Il cristiano e la legge dello stato

            IV.9. La Chiesa di Cristo, conservando il suo diritto autonomo, fondato sui sacri canoni, e mantenendosi entro i limiti propri della vita ecclesiale, può sussistere all’interno dei sistemi giuridici più diversi, che essa tratta con il dovuto rispetto. La Chiesa invariabilmente esorta i suoi fedeli a essere cittadini rispettosi della legge della loro patria terrena. Nello stesso tempo essa ribadisce sempre i limiti invalicabili che caratterizzano l’obbedienza alla legge da parte dei suoi fedeli.

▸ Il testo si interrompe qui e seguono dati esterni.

Definition is_blank (v : option string) : bool :=
  match v with
  | None => true
  | Some s => String.eqb s ""
  end.

Definition vocabulary_gate (vocabulary : list string)
  (column : row -> option string) (df : frame) : bool * vocabulary_details :=
  let studies := drop_duplicates df in
  let invalid :=
    filter (fun r => match column r with
                     | Some s => negb (mem_string (lower s) vocabulary)
                                 && negb (String.eqb s "")
                     | None => false
                     end = true) studies in
  let missing := filter (fun r => is_blank (column r) = true) studies in
  (Nat.eqb (length invalid) 0 && Nat.eqb (length missing) 0,
   {| valid_values := vocabulary;
      n_invalid := length invalid;
      n_missing := length missing;
      invalid_studies := map (fun r => (study_id r, column r)) invalid;
      missing_studies := map study_id missing |}).

Definition gate3 (df : frame) := vocabulary_gate VALID_DESIGNS design_type df.
Definition gate4 (df : frame) := vocabulary_gate VALID_OUTCOME_TYPES outcome_type df.

(** ** Gate 5: completeness *)

Definition isna {A : Type} (v : option A) : bool :=
  match v with
  | Some _ => false
  | None => true
  end.

(** The required columns with their [isna] masks. *)
Definition required_fields : list (string * (row -> bool)) :=
  [("hedges_g", fun r => isna (hedges_g r));
   ("se_g", fun r => isna (se_g r));
   ("design_type", fun r => isna (design_type r));
   ("outcome_type", fun r => isna (outcome_type r));
   ("oversight_level", fun r => isna (oversight_level r));
   ("architecture", fun r => isna (architecture r));
   ("agency_level", fun r => isna (agency_level r))].

Record incomplete_field := {
  field : string;
  if_n_missing : nat;
  if_study_ids : list string
}.

Record gate5_details := {
  g5_required_fields : list string;
  n_incomplete_fields : nat;
  incomplete_fields : list incomplete_field;
  total_rows : nat
}.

            In tutto quello che riguarda l'ordine esclusivamente terreno, il cristiano ortodosso è tenuto a obbedire alle leggi, indipendentemente dal loro carattere imperfetto ed erroneo. Quando invece l'adempimento della legge minaccia la salvezza eterna e presuppone un atto di apostasia o un altro peccato certo verso Dio e il prossimo, il cristiano è chiamato a un atto di professione di fede per amore della verità divina e per la salvezza della propria anima per la vita eterna. Egli deve apertamente intervenire, nei modi previsti dalla legge, contro ogni indiscutibile violazione dei precetti e dei comandamenti di Dio da parte della società e dello stato, e se tale intervento legale non è possibile o è inefficace, deve assumere una posizione di disobbedienza civile (v. III.5.).